# [Task item]
Work out the number of lines in the records that include the word "JavaScript"; reply with that number alone.

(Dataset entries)
◆ ◆ ◆ ◆

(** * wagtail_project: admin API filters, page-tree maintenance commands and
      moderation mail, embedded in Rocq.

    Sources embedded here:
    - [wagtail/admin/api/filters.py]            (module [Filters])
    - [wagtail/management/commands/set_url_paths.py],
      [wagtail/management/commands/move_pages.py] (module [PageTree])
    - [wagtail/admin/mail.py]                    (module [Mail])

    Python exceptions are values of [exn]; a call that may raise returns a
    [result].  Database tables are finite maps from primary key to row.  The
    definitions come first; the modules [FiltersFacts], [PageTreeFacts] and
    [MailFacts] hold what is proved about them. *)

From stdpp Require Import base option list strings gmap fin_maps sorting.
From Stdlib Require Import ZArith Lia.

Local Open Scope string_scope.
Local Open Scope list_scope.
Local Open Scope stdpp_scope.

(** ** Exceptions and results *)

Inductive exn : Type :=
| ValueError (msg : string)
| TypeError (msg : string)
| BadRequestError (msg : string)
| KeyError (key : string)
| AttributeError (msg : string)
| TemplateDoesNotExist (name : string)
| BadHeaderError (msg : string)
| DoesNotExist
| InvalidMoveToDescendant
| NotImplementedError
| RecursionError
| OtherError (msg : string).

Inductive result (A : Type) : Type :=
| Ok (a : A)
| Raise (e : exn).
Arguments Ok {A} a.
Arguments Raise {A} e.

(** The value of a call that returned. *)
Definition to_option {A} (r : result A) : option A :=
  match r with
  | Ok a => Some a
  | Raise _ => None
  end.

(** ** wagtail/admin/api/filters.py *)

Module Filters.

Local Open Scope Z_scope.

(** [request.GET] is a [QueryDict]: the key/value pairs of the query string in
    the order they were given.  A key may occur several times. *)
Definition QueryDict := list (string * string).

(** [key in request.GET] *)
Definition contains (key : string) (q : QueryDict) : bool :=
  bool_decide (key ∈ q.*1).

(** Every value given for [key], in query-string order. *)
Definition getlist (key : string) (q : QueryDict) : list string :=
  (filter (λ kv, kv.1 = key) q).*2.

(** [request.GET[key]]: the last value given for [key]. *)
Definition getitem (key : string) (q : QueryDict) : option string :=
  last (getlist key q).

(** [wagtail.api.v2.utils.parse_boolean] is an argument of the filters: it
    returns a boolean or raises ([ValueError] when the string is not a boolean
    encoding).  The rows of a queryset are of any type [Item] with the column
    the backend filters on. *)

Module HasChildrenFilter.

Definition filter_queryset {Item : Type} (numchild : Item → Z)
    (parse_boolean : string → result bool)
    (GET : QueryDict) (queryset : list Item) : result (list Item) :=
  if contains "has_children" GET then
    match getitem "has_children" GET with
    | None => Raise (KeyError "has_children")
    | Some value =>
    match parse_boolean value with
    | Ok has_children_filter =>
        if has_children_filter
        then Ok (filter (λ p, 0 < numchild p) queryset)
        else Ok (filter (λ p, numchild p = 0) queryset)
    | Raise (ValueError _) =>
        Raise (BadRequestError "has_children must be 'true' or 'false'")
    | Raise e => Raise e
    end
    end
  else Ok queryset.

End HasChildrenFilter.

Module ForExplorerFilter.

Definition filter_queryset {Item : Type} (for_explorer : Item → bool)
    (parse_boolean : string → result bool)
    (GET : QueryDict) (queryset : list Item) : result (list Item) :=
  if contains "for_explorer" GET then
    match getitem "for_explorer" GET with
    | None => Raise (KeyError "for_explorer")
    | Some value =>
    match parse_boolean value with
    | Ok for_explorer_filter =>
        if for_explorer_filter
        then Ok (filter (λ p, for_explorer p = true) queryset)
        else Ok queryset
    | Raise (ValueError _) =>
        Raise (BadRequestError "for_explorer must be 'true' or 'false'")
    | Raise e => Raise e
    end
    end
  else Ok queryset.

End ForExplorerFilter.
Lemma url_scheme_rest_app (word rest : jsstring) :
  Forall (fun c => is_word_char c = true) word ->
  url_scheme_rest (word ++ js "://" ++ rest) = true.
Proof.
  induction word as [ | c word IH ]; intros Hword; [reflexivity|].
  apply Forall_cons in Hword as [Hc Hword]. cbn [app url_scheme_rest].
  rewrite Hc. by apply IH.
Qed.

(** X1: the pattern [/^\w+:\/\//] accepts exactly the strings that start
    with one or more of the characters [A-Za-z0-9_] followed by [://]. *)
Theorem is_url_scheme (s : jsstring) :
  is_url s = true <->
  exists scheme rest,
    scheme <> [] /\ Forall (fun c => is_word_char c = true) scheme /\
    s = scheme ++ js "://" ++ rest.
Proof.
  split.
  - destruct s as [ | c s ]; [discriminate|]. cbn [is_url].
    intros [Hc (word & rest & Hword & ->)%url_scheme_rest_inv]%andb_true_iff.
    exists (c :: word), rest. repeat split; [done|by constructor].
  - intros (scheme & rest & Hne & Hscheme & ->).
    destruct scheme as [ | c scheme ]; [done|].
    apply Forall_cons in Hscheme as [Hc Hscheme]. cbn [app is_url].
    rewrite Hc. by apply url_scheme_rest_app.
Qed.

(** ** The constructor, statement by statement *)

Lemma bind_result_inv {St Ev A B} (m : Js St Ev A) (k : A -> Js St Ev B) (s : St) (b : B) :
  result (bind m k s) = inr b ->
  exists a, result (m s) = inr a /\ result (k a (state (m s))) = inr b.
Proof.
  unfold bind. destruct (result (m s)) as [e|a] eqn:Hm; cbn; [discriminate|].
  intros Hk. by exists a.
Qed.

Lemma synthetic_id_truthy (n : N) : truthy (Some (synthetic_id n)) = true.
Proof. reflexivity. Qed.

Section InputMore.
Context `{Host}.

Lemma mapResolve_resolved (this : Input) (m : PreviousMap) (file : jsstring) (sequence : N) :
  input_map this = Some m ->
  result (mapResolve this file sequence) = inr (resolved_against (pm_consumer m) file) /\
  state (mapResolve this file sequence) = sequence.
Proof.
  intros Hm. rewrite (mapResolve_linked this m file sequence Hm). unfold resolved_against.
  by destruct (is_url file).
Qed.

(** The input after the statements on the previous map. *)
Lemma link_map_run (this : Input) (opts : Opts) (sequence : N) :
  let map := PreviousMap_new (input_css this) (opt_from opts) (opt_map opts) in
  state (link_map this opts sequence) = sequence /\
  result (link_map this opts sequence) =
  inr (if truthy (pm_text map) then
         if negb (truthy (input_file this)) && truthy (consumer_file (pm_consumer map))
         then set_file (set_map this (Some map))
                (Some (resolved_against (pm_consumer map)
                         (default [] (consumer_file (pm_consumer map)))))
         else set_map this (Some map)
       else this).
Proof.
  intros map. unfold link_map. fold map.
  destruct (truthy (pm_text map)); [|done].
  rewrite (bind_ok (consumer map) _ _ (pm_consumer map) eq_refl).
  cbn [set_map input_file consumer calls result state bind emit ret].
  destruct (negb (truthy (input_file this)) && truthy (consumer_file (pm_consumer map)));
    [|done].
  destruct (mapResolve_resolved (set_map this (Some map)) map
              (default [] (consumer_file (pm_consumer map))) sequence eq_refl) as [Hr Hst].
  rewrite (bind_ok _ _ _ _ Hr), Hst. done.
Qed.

◆ ◆ ◆ ◆

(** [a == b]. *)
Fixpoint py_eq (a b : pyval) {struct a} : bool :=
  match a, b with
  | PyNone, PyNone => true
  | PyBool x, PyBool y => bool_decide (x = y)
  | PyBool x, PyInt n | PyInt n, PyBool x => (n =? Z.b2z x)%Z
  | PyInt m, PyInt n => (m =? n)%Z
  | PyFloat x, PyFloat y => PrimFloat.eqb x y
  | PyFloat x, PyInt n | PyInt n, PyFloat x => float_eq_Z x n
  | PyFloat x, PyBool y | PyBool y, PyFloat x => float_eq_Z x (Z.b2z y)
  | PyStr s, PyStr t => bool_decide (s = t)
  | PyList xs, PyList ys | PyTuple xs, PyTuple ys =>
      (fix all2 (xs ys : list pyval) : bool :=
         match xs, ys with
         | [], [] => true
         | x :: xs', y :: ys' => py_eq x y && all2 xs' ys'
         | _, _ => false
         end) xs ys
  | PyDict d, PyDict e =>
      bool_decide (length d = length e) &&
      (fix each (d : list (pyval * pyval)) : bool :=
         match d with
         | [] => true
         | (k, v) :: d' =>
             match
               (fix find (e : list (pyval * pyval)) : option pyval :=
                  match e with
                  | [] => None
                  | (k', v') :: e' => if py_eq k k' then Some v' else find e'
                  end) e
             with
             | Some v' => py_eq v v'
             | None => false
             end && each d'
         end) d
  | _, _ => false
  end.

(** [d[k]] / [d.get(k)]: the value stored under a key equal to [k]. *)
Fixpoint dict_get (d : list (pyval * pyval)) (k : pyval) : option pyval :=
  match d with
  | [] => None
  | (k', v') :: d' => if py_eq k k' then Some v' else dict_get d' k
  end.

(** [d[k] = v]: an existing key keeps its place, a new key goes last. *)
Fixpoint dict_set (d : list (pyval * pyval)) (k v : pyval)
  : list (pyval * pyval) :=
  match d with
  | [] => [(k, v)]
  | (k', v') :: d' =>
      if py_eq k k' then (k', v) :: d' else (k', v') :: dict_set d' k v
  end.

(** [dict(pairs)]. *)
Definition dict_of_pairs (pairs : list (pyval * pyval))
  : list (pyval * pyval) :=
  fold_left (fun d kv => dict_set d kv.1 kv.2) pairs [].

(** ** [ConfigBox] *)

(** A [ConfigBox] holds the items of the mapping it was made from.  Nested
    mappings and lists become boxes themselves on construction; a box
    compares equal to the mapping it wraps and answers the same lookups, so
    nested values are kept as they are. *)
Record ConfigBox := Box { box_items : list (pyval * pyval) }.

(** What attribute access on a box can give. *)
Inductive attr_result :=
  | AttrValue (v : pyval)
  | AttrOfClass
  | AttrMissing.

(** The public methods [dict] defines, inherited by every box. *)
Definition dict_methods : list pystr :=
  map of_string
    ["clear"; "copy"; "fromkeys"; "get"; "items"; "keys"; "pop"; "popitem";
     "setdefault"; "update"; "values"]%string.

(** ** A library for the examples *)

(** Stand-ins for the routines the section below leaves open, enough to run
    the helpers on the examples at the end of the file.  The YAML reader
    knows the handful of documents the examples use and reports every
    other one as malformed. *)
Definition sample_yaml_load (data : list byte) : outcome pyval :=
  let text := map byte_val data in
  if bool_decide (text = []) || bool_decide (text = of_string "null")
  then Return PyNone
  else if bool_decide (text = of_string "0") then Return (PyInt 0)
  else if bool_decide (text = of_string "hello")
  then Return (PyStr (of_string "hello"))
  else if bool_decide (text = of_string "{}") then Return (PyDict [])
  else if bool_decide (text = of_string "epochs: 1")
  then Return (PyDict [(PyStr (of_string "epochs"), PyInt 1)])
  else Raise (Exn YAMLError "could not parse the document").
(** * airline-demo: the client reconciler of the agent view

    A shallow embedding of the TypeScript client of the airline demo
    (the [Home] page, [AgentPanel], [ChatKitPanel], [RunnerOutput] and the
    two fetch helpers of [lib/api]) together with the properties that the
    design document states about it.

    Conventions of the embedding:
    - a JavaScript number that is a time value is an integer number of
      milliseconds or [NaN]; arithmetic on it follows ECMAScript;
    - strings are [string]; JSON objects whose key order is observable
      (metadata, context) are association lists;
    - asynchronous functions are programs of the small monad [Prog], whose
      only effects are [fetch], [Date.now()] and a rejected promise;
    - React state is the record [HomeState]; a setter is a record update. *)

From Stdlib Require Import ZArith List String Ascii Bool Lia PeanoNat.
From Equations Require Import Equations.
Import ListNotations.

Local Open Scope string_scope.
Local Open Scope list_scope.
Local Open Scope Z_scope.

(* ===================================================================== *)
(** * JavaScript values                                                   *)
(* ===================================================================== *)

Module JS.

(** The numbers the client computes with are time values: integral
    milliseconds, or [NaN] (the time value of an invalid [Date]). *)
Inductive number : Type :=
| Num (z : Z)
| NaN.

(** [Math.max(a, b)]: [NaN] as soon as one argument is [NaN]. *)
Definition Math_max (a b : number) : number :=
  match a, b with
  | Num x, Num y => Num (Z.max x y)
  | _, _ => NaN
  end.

◆ ◆ ◆ ◆

# [Response for this exercise]
2